Restate verbatim the span of lines below between the line with "s, [], Returned)" and the line with "es ++ es', e)", including those two lines, and only that span.

'''

(* ===== verification/Gateway.v ===== *)
(** * The gateway ([pkg/gateway/handler.go])

    The gateway keeps its sessions by ID and, for those with a user, by user and
    ID.  A goroutine per session reads a message, converts it, routes it and
    writes the answer back.  A cleanup closes the sessions that have been idle
    for too long.  The protocol converter is used through its interface; the
    router, the discovery and the sessions are those of the other files. *)

From stdpp Require Import base gmap strings fin_maps numbers relations list.
From Stdlib Require Import ZArith Lia.
From S2P Require Import Prelude Message Router Session.

Local Open Scope Z_scope.

(** ** The sessions of the gateway *)

Record GatewayHandler := MkGateway {
  g_heap : heap;
  g_sessions : gmap string nat;
  sessionsByUser : gmap string (gmap string nat)
}.

Definition NewGatewayHandler (h : heap) : GatewayHandler :=
  {| g_heap := h; g_sessions := ∅; sessionsByUser := ∅ |}.

Definition set_heap (g : GatewayHandler) (h : heap) : GatewayHandler :=
  {| g_heap := h; g_sessions := g_sessions g; sessionsByUser := sessionsByUser g |}.

(** The entry of a user is made when it is missing. *)
Definition index_add (m : gmap string (gmap string nat)) (user id : string) (a : nat) :
    gmap string (gmap string nat) :=
  if decide (user = ""%string) then m else <[user := <[id := a]> (default ∅ (m !! user))]> m.

(** The entry of a user goes with the user's last session. *)
Definition index_remove (m : gmap string (gmap string nat)) (user id : string) : gmap string (gmap string nat) :=
  if decide (user = ""%string) then m
  else match m !! user with
       | None => m
       | Some userSessions =>
           let userSessions := delete id userSessions in
           if decide (size userSessions = 0%nat) then delete user m else <[user := userSessions]> m
       end.

Definition registerSession (g : GatewayHandler) (a : nat) : GatewayHandler :=
  match g_heap g !! a with
  | None => g
  | Some session =>
      {| g_heap := g_heap g;
         g_sessions := <[ID session := a]> (g_sessions g);
         sessionsByUser := index_add (sessionsByUser g) (UserID session) (ID session) a |}
  end.

Definition unregisterSession (g : GatewayHandler) (sessionID : string) : GatewayHandler :=
  match g_sessions g !! sessionID ≫= fun a => g_heap g !! a with
  | None => g
  | Some session =>
      {| g_heap := g_heap g;
         g_sessions := delete sessionID (g_sessions g);
         sessionsByUser := index_remove (sessionsByUser g) (UserID session) sessionID |}
  end.

Definition gw_GetSessionCount (g : GatewayHandler) : nat := size (g_sessions g).

Definition GetUserCount (g : GatewayHandler) : nat := size (sessionsByUser g).

Definition gw_GetSession (g : GatewayHandler) (sessionID : string) : option nat := g_sessions g !! sessionID.

(** The sessions in the order the user's map is visited. *)
Definition GetUserSessions (g : GatewayHandler) (userID : string) (order : gmap string nat -> list (string * nat)) :
    list nat :=
  match sessionsByUser g !! userID with
  | None => []
  | Some userSessions => (order userSessions).*2
  end.

(** A connection handler makes a session and registers it; the ID is a new UUID. *)
Definition accept (g : GatewayHandler) (s : Session) : GatewayHandler * nat :=
  let a := fresh (dom (g_heap g)) in
  (registerSession (set_heap g (<[a := s]> (g_heap g))) a, a).

Definition handleWebSocketConnection (g : GatewayHandler) (uuid : string) (conn : nat) (now : Z) : GatewayHandler * nat :=
  accept g (NewSession uuid ConnectionTypeWebSocket conn now).

Definition handleSecureWebSocketConnection (g : GatewayHandler) (uuid : string) (conn : nat) (now : Z) :
    GatewayHandler * nat :=
  accept g (NewSessionWithSecureConnection uuid ConnectionTypeWebSocket conn now).

Definition handleQUICConnection (g : GatewayHandler) (uuid : string) (conn : nat) (now : Z) : GatewayHandler * nat :=
  accept g (NewSessionWithQUIC uuid ConnectionTypeQUIC conn now).

(** ** Broadcasts *)

(** Every session is written to; an error is logged and the next one follows. *)
Fixpoint write_all (ok : io -> bool) (now : Z) (h : heap) (l : list nat) (msgType : Z) (data : list byte) :
    heap * list io :=
  match l with
  | [] => (h, [])
  | a :: rest =>
      match h !! a with
      | None => write_all ok now h rest msgType data
      | Some s =>
          let '(s, es, _) := WriteMessage ok now s msgType data in
          let '(h, es') := write_all ok now (<[a := s]> h) rest msgType data in (h, es ++ es')
      end
  end.

Inductive GatewayError (ConvError : Type) :=
  | ErrNoUserSessions (userID : string)
  | ErrToInternal (e : ConvError)
  | ErrRoute (e : RouteError)
  | ErrFromInternal (e : ConvError)
  | ErrSendResponse (e : SessionError).
Arguments ErrNoUserSessions {ConvError}.
Arguments ErrToInternal {ConvError}.
Arguments ErrRoute {ConvError}.
Arguments ErrFromInternal {ConvError}.
Arguments ErrSendResponse {ConvError}.

Definition BroadcastToUser {ConvError} (ok : io -> bool) (now : Z) (g : GatewayHandler) (userID : string)
    (order : gmap string nat -> list (string * nat)) (msgType : Z) (data : list byte) :
    GatewayHandler * list io * outcome (GatewayError ConvError) unit :=
  let sessions := GetUserSessions g userID order in
  if decide (length sessions = 0%nat) then (g, [], Fail (ErrNoUserSessions userID))
  else let '(h, es) := write_all ok now (g_heap g) sessions msgType data in (set_heap g h, es, Ret tt).

Definition BroadcastToAll (ok : io -> bool) (now : Z) (g : GatewayHandler) (order : list (string * nat))
    (msgType : Z) (data : list byte) : GatewayHandler * list io :=
  let '(h, es) := write_all ok now (g_heap g) (order.*2) msgType data in (set_heap g h, es).

(** ** Messages *)

(** The interface of [protocol.ProtocolConverter] the gateway uses. *)
Class ProtocolConverter (ConvError : Type) := {
  ToInternal : string -> Z -> list byte -> outcome ConvError Message;
  FromInternal : string -> Z -> Message -> outcome ConvError (list byte)
}.

(** The session of the message, and [gateway] as the source when it has none. *)
Definition stamp (m : Message) (sessionID : string) : Message :=
  {| Version := Version m; Flags := Flags m; ServiceType := ServiceType m;
     MessageType := MessageType m; SequenceID := SequenceID m;
     Timestamp := Timestamp m; PayloadLength := PayloadLength m;
     SourceService := if decide (SourceService m = ""%string) then "gateway"%string else SourceService m;
     DestinationService := DestinationService m;
     CorrelationID := CorrelationID m; SessionID := sessionID;
     Payload := Payload m |}.

(** What a turn of a session's loop meets: the time, what arrives and how the
    wait of [Route] ends. *)
Record turn := MkTurn {
  t_now : Z;
  t_chunk : nat;
  t_in : incoming;
  t_wait : route_wait
}.

(** How a session's loop goes on: it has returned, it waits for a message, or a
    panic has ended the process. *)
Inductive loop_end := Returned | Waiting | Crashed.

Section messages.
Context {B : Type} `{LoadBalancer B} {ConvError : Type} `{ProtocolConverter ConvError}.
Context (ok : io -> bool) (sd : InMemoryServiceDiscovery).
(** The text of an error. *)
Context (error_text : GatewayError ConvError -> list byte).

Definition handleMessage (now : Z) (r : MessageRouter B) (s : Session) (msgType : Z) (data : list byte) (w : route_wait) :
    MessageRouter B * Session * list io * outcome (GatewayError ConvError) unit :=
  match ToInternal (ConnectionType s) msgType data with
  | Panic => (r, s, [], Panic)
  | Fail e => (r, s, [], Fail (ErrToInternal e))
  | Ret internalMsg =>
      let '(r, _, response) := Route r sd (stamp internalMsg (ID s)) w in
      match response with
      | Panic => (r, s, [], Panic)
      | Fail e => (r, s, [], Fail (ErrRoute e))
      | Ret (response, _) =>
          match FromInternal (ConnectionType s) msgType response with
          | Panic => (r, s, [], Panic)
          | Fail e => (r, s, [], Fail (ErrFromInternal e))
          | Ret responseData =>
              match WriteMessage ok now s msgType responseData with
              | (s, es, Panic) => (r, s, es, Panic)
              | (s, es, Fail e) => (r, s, es, Fail (ErrSendResponse e))
              | (s, es, Ret _) => (r, s, es, Ret tt)
              end
          end
      end
  end.

(** The loop of [handleSessionMessages], a turn per message. *)
Fixpoint session_loop (r : MessageRouter B) (s : Session) (turns : list turn) :
    MessageRouter B * Session * list io * loop_end :=
  match turns with
  | [] => (r, s, [], Waiting)
  | t :: rest =>
      match ReadMessage (t_now t) (t_chunk t) (t_in t) s with
      | (s, Panic) => (r, s, [], Crashed)
      | (s, Fail _) => (r, s, [], Returned)
      | (s, Ret (msgType, data, _)) =>
          match handleMessage (t_now t) r s msgType data (t_wait t) with
          | (r, s, es, Panic) => (r, s, es, Crashed)
          | (r, s, es, Ret _) =>
              let '(r, s, es', e) := session_loop r s rest in (r, s, es ++ es', e)
          | (r, s, es, Fail err) =>
              match WriteMessage ok (t_now t) s msgType (error_text err) with
              | (s, es1, Ret _) =>
                  let '(r, s, es', e) := session_loop r s rest in (r, s, es ++ es1 ++ es', e)
              | (s, es1, Fail _) => (r, s, es ++ es1, Returned)
              | (s, es1, Panic) => (r, s, es ++ es1, Crashed)
              end
          end
      end
  end.

(** When the loop returns, the session is unregistered and closed. *)
Definition handleSessionMessages (r : MessageRouter B) (g : GatewayHandler) (a : nat) (turns : list turn) :
    MessageRouter B * GatewayHandler * list io * loop_end :=
  match g_heap g !! a with
  | None => (r, g, [], Crashed)
  | Some s =>
      let '(r, s, es, e) := session_loop r s turns in
      let g := set_heap g (<[a := s]> (g_heap g)) in
      match e with
      | Returned =>
          let g := unregisterSession g (ID s) in
          let '(s, es', _) := Close ok s in
          (r, set_heap g (<[a := s]> (g_heap g)), es ++ es', Returned)
      | _ => (r, g, es, e)
      end
  end.

End messages.

(** ** The cleanup of idle sessions *)

Definition is_idle (now maxInactiveTime : Z) (s : Session) : bool := now - LastActivity s >? maxInactiveTime.

(** What [cleanupInactiveSessions] does to the maps for an idle session. *)
Definition drop_session (g : GatewayHandler) (id : string) (user : string) : GatewayHandler :=
  {| g_heap := g_heap g;
     g_sessions := delete id (g_sessions g);
     sessionsByUser := index_remove (sessionsByUser g) user id |}.

(** The loop over the sessions.  [Close] takes the lock of the session, which its
    reader holds while it waits for a message: the loop stops at a session that
    is [reading], with the entries still to visit. *)
Fixpoint cleanup_walk (ok : io -> bool) (reading : gset nat) (now maxInactiveTime : Z) (g : GatewayHandler)
    (order : list (string * nat)) : GatewayHandler * list io * option (nat * list (string * nat)) :=
  match order with
  | [] => (g, [], None)
  | (id, a) :: rest =>
      match g_heap g !! a with
      | None => cleanup_walk ok reading now maxInactiveTime g rest
      | Some s =>
          if is_idle now maxInactiveTime s then
            let g := drop_session g id (UserID s) in
            if decide (a ∈ reading) then (g, [], Some (a, rest))
            else
              let '(s, es, _) := Close ok s in
              let '(g, es', p) := cleanup_walk ok reading now maxInactiveTime (set_heap g (<[a := s]> (g_heap g))) rest in
              (g, es ++ es', p)
          else cleanup_walk ok reading now maxInactiveTime g rest
      end
  end.

(** The cleanup when no session's reader is waiting. *)
Definition cleanupInactiveSessions (ok : io -> bool) (now maxInactiveTime : Z) (g : GatewayHandler)
    (order : list (string * nat)) : GatewayHandler * list io :=
  (cleanup_walk ok ∅ now maxInactiveTime g order).1.

(** ** Locks *)

(** [ls_reading]: the sessions whose reader waits for a message, with the
    session's read lock.  [ls_cleaning]: the cleanup is in [Close] for a session,
    with [sessionsMutex] locked and the entries it still has to visit. *)
Record lock_state := MkLockState {
  ls_g : GatewayHandler;
  ls_reading : gset nat;
  ls_cleaning : option (nat * list (string * nat))
}.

'''

## REPLY
      | (s, Fail _) => (r, s, [], Returned)
      | (s, Ret (msgType, data, _)) =>
          match handleMessage (t_now t) r s msgType data (t_wait t) with
          | (r, s, es, Panic) => (r, s, es, Crashed)
          | (r, s, es, Ret _) =>
              let '(r, s, es', e) := session_loop r s rest in (r, s, es ++ es', e)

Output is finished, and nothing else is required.